HIllary’s America: The Secret History of the Democratic Party (PG-13) Dinesh D’Souza’s latest documentary explores the Democrats’ tendencies toward slavery, genocide, and evil. (Opens Friday)

Ice Age: Collision Course (PG) The prehistorical animals go into space! Well, one of them, anyway. You may be surprised by that, but you won’t be surprised by the desperation that drives the makers of this fifth installment in the series to such a plot twist. Manny, Sid, and Diego (voiced by Ray Romano, John Leguizamo, and Denis Leary) have to save the entire world this time by locating a meteor crash site while Manny also deals with his daughter (voiced by Keke Palmer) getting married. The movie ventures into musical numbers, a cameo by Neil deGrasse Tyson, and a utopian society with eternal youth. Nothing works. Additional voices by Queen Latifah, Simon Pegg, Adam Devine, Nick Offerman, Max Greenfield, Josh Peck, Seann WIlliam Scott, Wanda Sykes, Jennifer Lopez, Jessie J, and Jesse Tyler Ferguson. (Opens Friday)

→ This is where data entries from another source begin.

(* ===== verification/SessionBudget.v ===== *)
(** * The queue budget of a session

    The session charges every queued item (a task of the dispatcher, a write of
    either queue, a frame or event held by a channel) to [queuedFrames] and
    [queuedBytes] when it is queued, and discharges it when it leaves.  The
    invariant [budget] says that the two counters are exactly the sums of what
    is queued, and stay within [MaxQueuedFramesTotal] and
    [MaxQueuedBytesTotal]. *)

From S2P Require Import Prelude SessionConfig SessionTypes SessionOps SessionSteps SessionChannel.

Section budget.
Context `{ProtoSize}.

(** The size charged for a queued write. *)
Definition write_size (writes : gmap Z outboundWrite) (w : Z) : Z :=
  match writes !! w with Some m => w_size m | None => 0 end.

Definition queued_items (s : Session) : Z :=
  blen (s_dispatchQueue s) + blen (s_controlQueue s) + blen (s_outboundQueue s)
  + map_sum ch_queuedFrames (s_store s).

Definition queued_size (s : Session) : Z :=
  list_sum task_size (s_dispatchQueue s) + list_sum (write_size (s_writes s)) (s_controlQueue s)
  + list_sum (write_size (s_writes s)) (s_outboundQueue s) + map_sum ch_queuedBytes (s_store s).

(** The counters of one channel. *)
Definition chan_counters (cfg : Config) (c : Channel) : Prop :=
  0 <= ch_queuedFrames c <= MaxQueuedFramesPerChannel (limits cfg) ∧
  0 <= ch_queuedBytes c <= MaxQueuedBytesPerChannel (limits cfg).

(** [D] is a set of channel pointers known to be valid. *)
Record budget (cfg : Config) (D : Z → Prop) (s : Session) : Prop := {
  b_config : s_config s = cfg;
  b_frames : s_queuedFrames s = queued_items s;
  b_bytes : s_queuedBytes s = queued_size s;
  b_frames_max : s_queuedFrames s <= MaxQueuedFramesTotal (limits cfg);
  b_bytes_max : s_queuedBytes s <= MaxQueuedBytesTotal (limits cfg);
  b_chan id c : s_store s !! id = Some c → chan_counters cfg c;
  b_queued w : w ∈ s_controlQueue s ++ s_outboundQueue s → is_Some (s_writes s !! w);
  b_sizes w m : s_writes s !! w = Some m → 0 <= w_size m;
  b_fresh_write w : is_Some (s_writes s !! w) → w < s_nextWrite s;
  b_fresh_chan id : is_Some (s_store s !! id) → id < s_nextLocalChannelID s;
  b_table id : id ∈ s_channels s ∨ D id → is_Some (s_store s !! id);
  b_spawned e : FromFullQueue e ∉ s_spawned s;
}.
End budget.

Section preserve.
Context `{ProtoSizeLaws} (cfg : Config) (Hcfg : config_ok cfg).
Implicit Types (D : Z → Prop) (s : Session).

Abbreviation B := (budget cfg).

Lemma task_size_nonneg t : 0 <= task_size t.
Proof. destruct t; cbn; [apply size_open_nonneg|apply size_global_nonneg]. Qed.

Lemma totals :
  0 < MaxQueuedFramesTotal (limits cfg) <= 65536 ∧ 0 < MaxQueuedBytesTotal (limits cfg) <= 67108864 ∧
  0 < MaxQueuedFramesPerChannel (limits cfg) <= 4096 ∧ 0 < MaxQueuedBytesPerChannel (limits cfg) <= 8388608.
Proof. destruct Hcfg as (?&?&?&?&?&?&Hl&?). unfold limits_ok in Hl. lia. Qed.

Lemma chan_sums D s :
  B D s → 0 <= map_sum ch_queuedFrames (s_store s) ∧ 0 <= map_sum ch_queuedBytes (s_store s).
Proof. intros Hb. split; apply map_sum_nonneg; intros id c Hc; by destruct (b_chan _ _ _ Hb id c Hc) as [[??][??]]. Qed.

Lemma write_size_nonneg D s w : B D s → 0 <= write_size (s_writes s) w.
Proof. intros Hb. unfold write_size. case_match; [by eapply b_sizes|lia]. Qed.

Lemma queue_sums D s :
  B D s → 0 <= list_sum task_size (s_dispatchQueue s) ∧
          0 <= list_sum (write_size (s_writes s)) (s_controlQueue s) ∧
          0 <= list_sum (write_size (s_writes s)) (s_outboundQueue s).
Proof.
  intros Hb. split_and!; apply list_sum_nonneg; intros; eauto using task_size_nonneg, write_size_nonneg.
Qed.

Lemma budget_nonneg D s : B D s → 0 <= s_queuedFrames s ∧ 0 <= s_queuedBytes s.
Proof.
  intros Hb. rewrite (b_frames _ _ _ Hb), (b_bytes _ _ _ Hb). unfold queued_items, queued_size.
  pose proof (chan_sums D s Hb). pose proof (queue_sums D s Hb).
  pose proof (blen_nonneg (s_dispatchQueue s)). pose proof (blen_nonneg (s_controlQueue s)).
  pose proof (blen_nonneg (s_outboundQueue s)). lia.
Qed.

Lemma budget_weaken D D' s : (∀ id, D' id → D id) → B D s → B D' s.
Proof. intros HD [? ? ? ? ? ? ? ? ? ? Ht ?]. split; try done. intros id [|]; apply Ht; auto. Qed.

(** The fields the budget is about. *)
Definition same_budget s s' : Prop :=
  s_config s' = s_config s ∧ s_queuedFrames s' = s_queuedFrames s ∧ s_queuedBytes s' = s_queuedBytes s ∧
  s_store s' = s_store s ∧ s_controlQueue s' = s_controlQueue s ∧ s_outboundQueue s' = s_outboundQueue s ∧
  s_dispatchQueue s' = s_dispatchQueue s ∧ s_writes s' = s_writes s ∧ s_nextWrite s' = s_nextWrite s ∧
  s_nextLocalChannelID s' = s_nextLocalChannelID s ∧
  (∀ id, id ∈ s_channels s' → id ∈ s_channels s) ∧
  (∀ e, FromFullQueue e ∈ s_spawned s' → FromFullQueue e ∈ s_spawned s).

Lemma budget_same D s s' : same_budget s s' → B D s → B D s'.
Proof.
  intros (E1&E2&E3&E4&E5&E6&E7&E8&E9&E10&E11&E12) [? Hf Hb ? ? ? ? ? ? ? Ht Hsp].
  split; unfold queued_items, queued_size, write_size in *;
    rewrite ?E1, ?E2, ?E3, ?E4, ?E5, ?E6, ?E7, ?E8, ?E9, ?E10; try done.
  - intros id [Hin|Hd]; apply Ht; auto.
  - intros e He. by apply (Hsp e), E12.
Qed.

Lemma pres_same D f : (∀ s, same_budget s (f s)) → preserves (B D) (st_modify f).
Proof. intros Hf. apply preserves_modify. intros s. by apply budget_same. Qed.

(** A change of a channel that leaves its counters alone. *)
Definition same_counters (f : Channel → Channel) : Prop :=
  ∀ c, ch_queuedFrames (f c) = ch_queuedFrames c ∧ ch_queuedBytes (f c) = ch_queuedBytes c.

Lemma budget_alter D s id f :
  same_counters f → B D s → B D (s <| s_store ::= alter f id |>).
Proof.
  intros Hf [? Hfr Hby ? ? Hch ? ? ? Hfc Ht ?]. split; cbn; try done.
  - rewrite Hfr. unfold queued_items. cbn. rewrite map_sum_alter; [done|]. intros c _. by destruct (Hf c).
  - rewrite Hby. unfold queued_size. cbn -[list_sum]. rewrite map_sum_alter; [done|]. intros c _. by destruct (Hf c).
  - intros i c. rewrite lookup_alter. case_decide; [subst|eauto].
    destruct (s_store s !! i) as [c0|] eqn:E; [|done]. intros [= <-].
    unfold chan_counters. destruct (Hf c0) as [-> ->]. exact (Hch _ _ E).
  - intros i. rewrite lookup_alter. case_decide; [subst|eauto]. rewrite fmap_is_Some. eauto.
  - intros i Hi. rewrite lookup_alter. case_decide; [subst|eauto]. rewrite fmap_is_Some. eauto.
Qed.

Lemma pres_chan_mod_b D id f : same_counters f → preserves (B D) (chan_mod id f).
Proof. intros Hf. apply preserves_modify. intros s. by apply budget_alter. Qed.

(** One counter moves between a channel and the totals. *)
Lemma budget_transfer D s id c c' df db :
  B D s → s_store s !! id = Some c →
  ch_queuedFrames c' = ch_queuedFrames c + df → ch_queuedBytes c' = ch_queuedBytes c + db →
  chan_counters cfg c' →
  s_queuedFrames s + df <= MaxQueuedFramesTotal (limits cfg) →
  s_queuedBytes s + db <= MaxQueuedBytesTotal (limits cfg) →
  B D (s <| s_queuedFrames := s_queuedFrames s + df |> <| s_queuedBytes := s_queuedBytes s + db |>
         <| s_store ::= <[id := c']> |>).
Proof.
  intros [? Hfr Hby ? ? Hch ? ? ? Hfc Ht ?] Hid E1 E2 Hc' Hm1 Hm2. split; cbn; try done.
  - unfold queued_items in *. cbn. rewrite (map_sum_insert _ _ id c c' Hid). lia.
  - unfold queued_size in *. cbn -[list_sum]. rewrite (map_sum_insert _ _ id c c' Hid). lia.
  - intros i c0. rewrite lookup_insert. case_decide; [naive_solver|eauto].
  - intros i. rewrite lookup_insert. case_decide; [subst; eauto|eauto].
  - intros i Hi. rewrite lookup_insert. case_decide; [eauto|eauto].
Qed.

(** ** The operations that move the counters *)

Lemma wp_reserveBudget D n s (Q : res unit → Session → Prop) :
  B D s → 0 <= n → (∀ e, Q (Err e) s) →
  (s_queuedFrames s + 1 <= MaxQueuedFramesTotal (limits cfg) →
   s_queuedBytes s + n <= MaxQueuedBytesTotal (limits cfg) →
   Q (Ok tt) (s <| s_queuedFrames := s_queuedFrames s + 1 |> <| s_queuedBytes := s_queuedBytes s + n |>)) →
  wp (reserveQueueBudget 1 n) Q s.
Proof.
  intros HB Hn HE HO. pose proof (budget_nonneg D s HB). pose proof totals.
  pose proof (b_frames_max _ _ _ HB). pose proof (b_bytes_max _ _ _ HB).
  unfold reserveQueueBudget. apply wp_bind, wp_get. rewrite (b_config _ _ _ HB).
  destruct (u32 _ <? 1) eqn:E1; [by apply wp_fail|]. destruct (u64 _ <? n) eqn:E2; [by apply wp_fail|].
  bool_simp. rewrite u32_id in E1 by (unfold is_u32, MaxUint32; lia).
  rewrite u64_id in E2 by (unfold is_u64, MaxUint64; lia).
  apply wp_modify. rewrite u32_id, u64_id; [apply HO; lia| |]; unfold is_u32, is_u64, MaxUint32, MaxUint64; lia.
Qed.

(** Releasing what was reserved restores the counters. *)
Lemma wp_releaseBudget f n s (Q : res unit → Session → Prop) :
  f <= s_queuedFrames s → n <= s_queuedBytes s →
  Q (Ok tt) (s <| s_queuedFrames := s_queuedFrames s - f |> <| s_queuedBytes := s_queuedBytes s - n |>) →
  wp (releaseQueueBudget f n) Q s.
Proof.
  intros Hf Hn HQ. unfold releaseQueueBudget. apply wp_modify.
  destruct (Z.ltb_spec (s_queuedFrames s) f); [lia|]. by destruct (Z.ltb_spec (s_queuedBytes s) n); [lia|].
Qed.

Lemma pres_reserveQueued D id n : D id → 0 <= n → preserves (B D) (reserveQueuedLocked id 1 n).
Proof.
  intros HD Hn s HB. pose proof totals as (T1&T2&T3&T4).
  destruct (b_table _ _ _ HB id (or_intror HD)) as [c Hc].
  destruct (b_chan _ _ _ HB id c Hc) as [Hf Hb].
  unfold reserveQueuedLocked. apply wp_bind, wp_get. rewrite (chan_lookup _ _ _ Hc), (b_config _ _ _ HB).
  destruct (u32 _ <? 1) eqn:E1; [by apply wp_fail|]. destruct (u64 _ <? n) eqn:E2; [by apply wp_fail|].
  bool_simp. rewrite u32_id in E1 by (unfold is_u32, MaxUint32; lia).
  rewrite u64_id in E2 by (unfold is_u64, MaxUint64; lia).
  apply wp_bind, (wp_reserveBudget D); [done..|]. intros Hm1 Hm2. apply wp_modify.
  eapply budget_same; [|apply (budget_transfer D s id c (c <| ch_queuedFrames := ch_queuedFrames c + 1 |>
    <| ch_queuedBytes := ch_queuedBytes c + n |>) 1 n HB Hc); try done].
  - unfold same_budget. cbn. split_and!; try done. rewrite (alter_insert_lookup _ _ _ c Hc).
    rewrite u32_id, u64_id; [done| |]; unfold is_u32, is_u64, MaxUint32, MaxUint64; lia.
  - unfold chan_counters. cbn. lia.
Qed.

Lemma channel_le_total D s id c :
  B D s → s_store s !! id = Some c →
  ch_queuedFrames c <= s_queuedFrames s ∧ ch_queuedBytes c <= s_queuedBytes s.
Proof.
  intros HB Hc. rewrite (b_frames _ _ _ HB), (b_bytes _ _ _ HB). unfold queued_items, queued_size.
  pose proof (queue_sums D s HB). pose proof (blen_nonneg (s_dispatchQueue s)).
  pose proof (blen_nonneg (s_controlQueue s)). pose proof (blen_nonneg (s_outboundQueue s)).
  pose proof (map_sum_le ch_queuedFrames _ id c (λ i x Hx, proj1 (proj1 (b_chan _ _ _ HB i x Hx))) Hc).
  pose proof (map_sum_le ch_queuedBytes _ id c (λ i x Hx, proj1 (proj2 (b_chan _ _ _ HB i x Hx))) Hc). lia.
Qed.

Life, Animated (PG) Roger Ross WIlliams’ documentary profile of Ron Suskind, an autistic child who learned to express himself to the world by watching Disney animated movies. (Opens Friday in Dallas)

Lights Out (PG-13) Teresa Palmer stars in this horror film about a monster that lurks wherever there is darkness. Also with Gabriel Bateman, Billy Burke, Maria Bello, Alexander DiPersia, and Emily Alyn Lind. (Opens Friday)

Men Go to Battle (NR) David Maloney and Timothy Morton star in this drama as two brothers trying to keep their crumbling family farm together in Kentucky in 1861. Also with Rachel Korine, Charlotte Arnold, Steve Coulter, Annaleese Poorman, and Kate Lyn Sheil. (Opens Friday in Dallas)

Star Trek Beyond (PG-13) Justin Lin (Fast & Furious 6) takes over the series, as the crew of the Enterprise encounter a race that sees the Federation as evil. Starring Chris Pine, Zachary Quinto, John Cho, SImon Pegg, Zoë Saldana, Karl Urban, Idris Elba, Sofia Boutella, Shohreh Aghdashloo, Greg Grunberg, and the late Anton Yelchin. (Opens Friday)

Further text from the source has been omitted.